A journey through the most intriguing lyrics and stories in rock music

Buy it on Amazon

Understanding is the lifeblood of a masterpiece album.

In order to understand the essence of What’s Going On, Marvin Gaye’s album released in 1971, we need to start with a letter. One of the many that Frankie, his younger brother, sent to Marvin. In that space on paper he tried to describe the dirty war in Vietnam, in which he found himself involved, putting his emotions on paper.

Late at night, talking about life and death, soldiers and government, whites and blacks. About veterans who returned home just to be called “murderers” and to discover that their workplace was devoured by the economic crisis or by prejudice. The Gaye brothers read, talked and cried. How many African-Americans were gone to fight? And how many were dead? How many knew what they were doing?

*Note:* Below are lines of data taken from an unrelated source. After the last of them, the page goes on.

(* ===== verification/MemDevice.v ===== *)
(** * An in-memory zoned device

    A concrete instance of the interfaces of Device.v: a device that accepts
    writes only at the write pointer of a zone, short writes included, and a
    log over it.  It shows that the laws of [BackendSpec] can hold, and the
    examples of the development run on it. *)

From S2P Require Import Prelude Status Device.

(** [geom_mw] is the most one call transfers. *)
Record geom := mkGeom { geom_bs : Z; geom_zs : Z; geom_nz : Z; geom_mw : Z; geom_bound : nat }.

(** The stores so far, latest first, and the write pointers that have moved. *)
Record MemDev := mkMemDev { md_stores : list (Z * bytes); md_wp : gmap Z Z }.

Definition mem_empty : MemDev := mkMemDev [] ∅.

Fixpoint mem_disk_of (l : list (Z * bytes)) (a : Z) : byte :=
  match l with
  | [] => Byte.x00
  | (pos, data) :: l' => store (mem_disk_of l') pos data a
  end.
Definition mem_disk (d : MemDev) : Z -> byte := mem_disk_of (md_stores d).

Record MemLog := mkMemLog { ml_min : Z; ml_max : Z; ml_chan : Z; ml_head : Z }.

Section mem.
Context (g : geom).

Definition mem_wp (d : MemDev) (i : Z) : Z := default (i * geom_zs g) (md_wp d !! i).
Definition mem_store (d : MemDev) (pos : Z) (data : bytes) : MemDev :=
  mkMemDev ((pos, data) :: md_stores d) (<[pos / geom_zs g := pos + zlen data]> (md_wp d)).

Definition mem_write (data : bytes) (pos : Z) (d : MemDev) : Z * string * MemDev :=
  let i := pos / geom_zs g in
  if (0 <? geom_mw g) && (pos =? mem_wp d i) && (pos + zlen data <=? (i + 1) * geom_zs g)
  then let r := Z.min (geom_mw g) (zlen data) in (r, "", mem_store d pos (ztake r data))
  else (-1, "Input/output error", d).

Definition mem_read (size pos : Z) (direct : bool) (d : MemDev) : Z * Z * bytes * MemDev :=
  if (pos <? 0) || (geom_nz g * geom_zs g <=? pos) then (0, 0, [], d)
  else let r := Z.min (geom_mw g) size in (r, 0, range (mem_disk d) pos r, d).

Definition mem_reset (start : Z) (d : MemDev) : (Status + bool * Z) * MemDev :=
  (inr (false, geom_zs g),
   mkMemDev ((start, zeros (geom_zs g)) :: md_stores d)
     (<[start / geom_zs g := start]> (md_wp d))).

Definition mem_finish (start : Z) (d : MemDev) : (Status + unit) * MemDev :=
  (inr tt, mkMemDev (md_stores d) (<[start / geom_zs g := start + geom_zs g]> (md_wp d))).

Definition mem_list_zones (d : MemDev) : option (list zone_rep) :=
  Some ((fun i =>
    let wp := mem_wp d i in
    let full := wp =? (i + 1) * geom_zs g in
    mkZoneRep true false (negb full) (negb full && negb (wp =? i * geom_zs g)) false
      (i * geom_zs g) (geom_zs g) wp) <$> seqZ 0 (geom_nz g)).

(** The log fills its zones one after the other. *)
Definition log_append (data : bytes) (l : MemLog) (d : MemDev) : bool * (MemLog * MemDev) :=
  let pos := ml_head l * geom_bs g in
  if (zlen data mod geom_bs g =? 0) && (pos + zlen data <=? ml_max l * geom_zs g)
  then (true, (mkMemLog (ml_min l) (ml_max l) (ml_chan l)
                 (ml_head l + zlen data / geom_bs g), mem_store d pos data))
  else (false, (l, d)).

Definition log_recover (l : MemLog) (d : MemDev) : bool * (MemLog * MemDev) :=
  let head := foldl (fun h i => let wp := mem_wp d i in
                        if wp =? i * geom_zs g then h else Z.max h wp)
                (ml_min l * geom_zs g) (seqZ (ml_min l) (ml_max l - ml_min l)) in
  (true, (mkMemLog (ml_min l) (ml_max l) (ml_chan l) (head / geom_bs g), d)).

Definition log_reset (l : MemLog) (d : MemDev) : bool * (MemLog * MemDev) :=
  (true, (mkMemLog (ml_min l) (ml_max l) (ml_chan l) (ml_min l * geom_zs g / geom_bs g),
          foldl (fun d i => (mem_reset (i * geom_zs g) d).2) d
            (seqZ (ml_min l) (ml_max l - ml_min l)))).

Definition mem_log : SZDOnceLog MemDev MemLog := {|
  szd_new min max chan := mkMemLog min max chan (min * geom_zs g / geom_bs g);
  szd_RecoverPointers := log_recover;
  szd_AsyncAppend := log_append;
  szd_Sync l d := (true, (l, d));
  szd_Read lba size l d := (true, range (mem_disk d) (lba * geom_bs g) size);
  szd_ResetAll := log_reset;
  szd_GetWriteHead := ml_head;
  szd_GetWriteTail l := ml_min l * geom_zs g / geom_bs g
|}.

Definition mem_backend : ZonedBlockDeviceBackend MemDev MemLog := {|
  block_sz_ := geom_bs g;
  zone_sz_ := geom_zs g;
  nr_zones_ := geom_nz g;
  loop_bound := geom_bound g;
  be_Open readonly exclusive d := (inr (0, 0), d);
  be_ListZones := mem_list_zones;
  be_Reset := mem_reset;
  be_Finish := mem_finish;
  be_Close start d := (inr tt, d);
  be_Read := mem_read;
  be_Write := mem_write;
  be_Append data l d :=
    let '(b, ld) := log_append data l d in
    if (b : bool) then (zlen data, "", ld) else (-1, "", ld);
  be_AppendSync l d := (0, (l, d));
  be_InvalidateCache pos size d := (0, d);
  be_GetFilename := "/dev/nvme0n1"
|}.

Lemma mem_backend_spec :
  0 < geom_bs g < 2 ^ 32 -> 0 < geom_zs g -> geom_zs g mod geom_bs g = 0 -> 0 < geom_mw g ->
  BackendSpec MemDev MemLog (be := mem_backend).
Proof.
  intros Hb Hz Hzb Hm. refine {| disk := mem_disk : MemDev -> Z -> byte |}; simpl.
  - intros data pos d r err d' E Hr. unfold mem_write in E.
    destruct (_ && _); [|simplify_eq; lia]. simplify_eq. split_and!; [lia|lia|done].
  - intros data pos d r err d' E Hr a Ha. unfold mem_write in E.
    destruct (_ && _); simplify_eq; [|done]. pose proof (zlen_nonneg data). lia.
  - intros size pos direct d r errno data d' E. unfold mem_read in E.
    destruct (_ || _); simplify_eq; [split; [done|lia]|]. split; [done|]. intros; split; [lia|done].
  - intros start d off mc d' E _. unfold mem_reset in E. simplify_eq. split; [by split; [lia|]|].
    intros a Ha. unfold mem_disk. simpl. unfold store. rewrite zlen_zeros by lia.
    by rewrite decide_False.
  - done.
  - done.
  - done.
  - done.
  - intros start d r d' E. unfold mem_finish in E. by simplify_eq.
  - intros start d r d' E. by simplify_eq.
  - lia.
  - lia.
  - lia.
Defined.

Lemma mem_reliable :
  0 < geom_mw g -> geom_nz g * geom_zs g < 2 ^ 64 -> ReliableReads MemDev MemLog (be := mem_backend).
Proof.
  intros Hm Hs. split; [|done]. simpl. intros size pos direct d H0 H1 H2. unfold mem_read.
  destruct (Z.ltb_spec pos 0); [lia|]. destruct (Z.leb_spec (geom_nz g * geom_zs g) pos); [lia|].
  simpl. do 4 eexists. split; [done|]. lia.
Qed.
Definition mem_accepts (d : MemDev) (pos room : Z) : Prop :=
  0 < room -> pos = mem_wp d (pos / geom_zs g) /\ pos + room <= (pos / geom_zs g + 1) * geom_zs g.

Lemma mem_reliable_writes :
  0 < geom_zs g -> 0 < geom_mw g -> ReliableWrites MemDev MemLog (be := mem_backend).
Proof.
  intros Hz Hm. refine {| accepts := mem_accepts : MemDev -> Z -> Z -> Prop |}; simpl.
  - intros d pos room H ?. lia.
  - intros data pos room d r err d' Ha Hlen E. destruct (Ha ltac:(lia)) as [Hwp Hend].
    unfold mem_write in E. rewrite <- Hwp, Z.eqb_refl in E.
    destruct (Z.ltb_spec 0 (geom_mw g)); [|lia].
    destruct (Z.leb_spec (pos + zlen data) ((pos / geom_zs g + 1) * geom_zs g)); [|lia].
    cbn [andb] in E. injection E as <- <- <-. split; [lia|]. intros Hroom.
    set (k := Z.min (geom_mw g) (zlen data)) in *.
    assert ((pos + k) / geom_zs g = pos / geom_zs g) as Hq.
    { symmetry. apply (Z.div_unique_pos _ _ _ (pos + k - pos / geom_zs g * geom_zs g)); [|lia].
      pose proof (Z.mod_pos_bound pos (geom_zs g) Hz). pose proof (Z.div_mod pos (geom_zs g)). lia. }
    rewrite Hq. split; [|lia]. unfold mem_wp, mem_store. cbn. rewrite lookup_insert_eq. cbn.
    rewrite zlen_ztake; lia.
  - intros data p pos room d r err d' Ha Hne E Hroom. destruct (Ha Hroom) as [Hwp Hend].
    unfold mem_write in E. destruct (_ && _); injection E as <- <- <-; [|done].
    split; [|done]. unfold mem_wp, mem_store in *. cbn. by rewrite lookup_insert_ne.
  - intros size p direct pos room d r errno data d' Ha E. unfold mem_read in E.
    destruct (_ || _); by injection E as <- <- <- <-.
Defined.
End mem.

(** A small device: 8 zones of 64 bytes, blocks of 8 bytes, at most 16 bytes
    per call. *)
Definition g0 : geom := mkGeom 8 64 8 16 64.
Definition be0 : ZonedBlockDeviceBackend MemDev MemLog := mem_backend g0.
Definition szd0 : SZDOnceLog MemDev MemLog := mem_log g0.
Definition spec0 : BackendSpec MemDev MemLog (be := be0).
Proof. by apply mem_backend_spec; simpl; lia || reflexivity. Defined.
Definition rel0 : ReliableReads MemDev MemLog (be := be0).
Proof. apply mem_reliable; simpl; lia. Defined.

Definition wr0 : ReliableWrites MemDev MemLog (be := be0).
Proof. apply mem_reliable_writes; simpl; lia. Defined.

(** A device with blocks of 4 KiB: 24 zones of four blocks. *)
Definition g1 : geom := mkGeom 4096 16384 24 16384 64.
Definition be1 : ZonedBlockDeviceBackend MemDev MemLog := mem_backend g1.
Definition szd1 : SZDOnceLog MemDev MemLog := mem_log g1.
Definition spec1 : BackendSpec MemDev MemLog (be := be1).
Proof. by apply mem_backend_spec; simpl; lia || reflexivity. Defined.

And how many of those desperate black boys were able to read?

You see, war is not the answer 
For only love can conquer hate

That stuff had to be told as well as the street clashes, the frustration of the veterans, the “brothers” who burned their brains with drugs, the social injustice that starved children and the anger that rose from the streets.

“What’s going on?” was a popular greeting among African Americans – the equivalent of “How are you?”. The question was the extreme synthesis of Gaye’s bewilderment over the destinies of the nation and the letters of his younger brother.

Mother, mother 
Everybody thinks we’re wrong 
Oh, but who are they to judge us 
Simply ’cause our hair is long 
Oh, you know we’ve got to find a way 
To bring some understanding here today

Marvin Gaye - What's Going On

What came ut came was a velvet cry, in a compassionate recall, between notes that seem to belong to another world, to another dimension, a different world present in the cracks between the white and the black keys of the piano.

It’s like we see Marvin, while reading the letters and feeling a sense of inferiority for that brave younger brother who was on the other side of the world, while he… what was he doing? Who was he? Perhaps a pampered star. A gear of the music industry.

He sighs “honey” and “baby” in the songs that the producers of Motown (legendary record label born in Detroit, called “Motor town” for the large number of factories and car workshops) gave him. Meanwhile, thousands of young people died in Vietnam… But there wasn’t only the external war. Many black boys fought daily the injustices in the streets of America, in the thousands of Vietnams they had in their own living places.

The echoes of all this became too loud to be ignored. Marvin Gaye realized that he could no longer hide himself behind sweet love songs. Life was asking him to take a step forward.

This is how What’s going on was born: a spiritual album.

That question was the extreme synthesis of Gaye’s loss. A look full of love on a humanity in crisis: mothers who absorb the pain of the community, children who die in Vietnam, fathers tempted to respond violently to violence. In the title track Marvin sings:

Mother, mother 
There’s too many of you crying 
Brother, brother, brother 
There’s far too many of you dying 
Father, father […] 
You know we’ve got to find a way […] 
To bring some lovin’ here today 
Don’t punish me with brutality 
Talk to me, so you can see 
Oh, what’s going on

Simple and enlightening words. The understanding as a form of struggle. Only music had the answer to that question. It was love for the community, for your neighbor, translated into melody.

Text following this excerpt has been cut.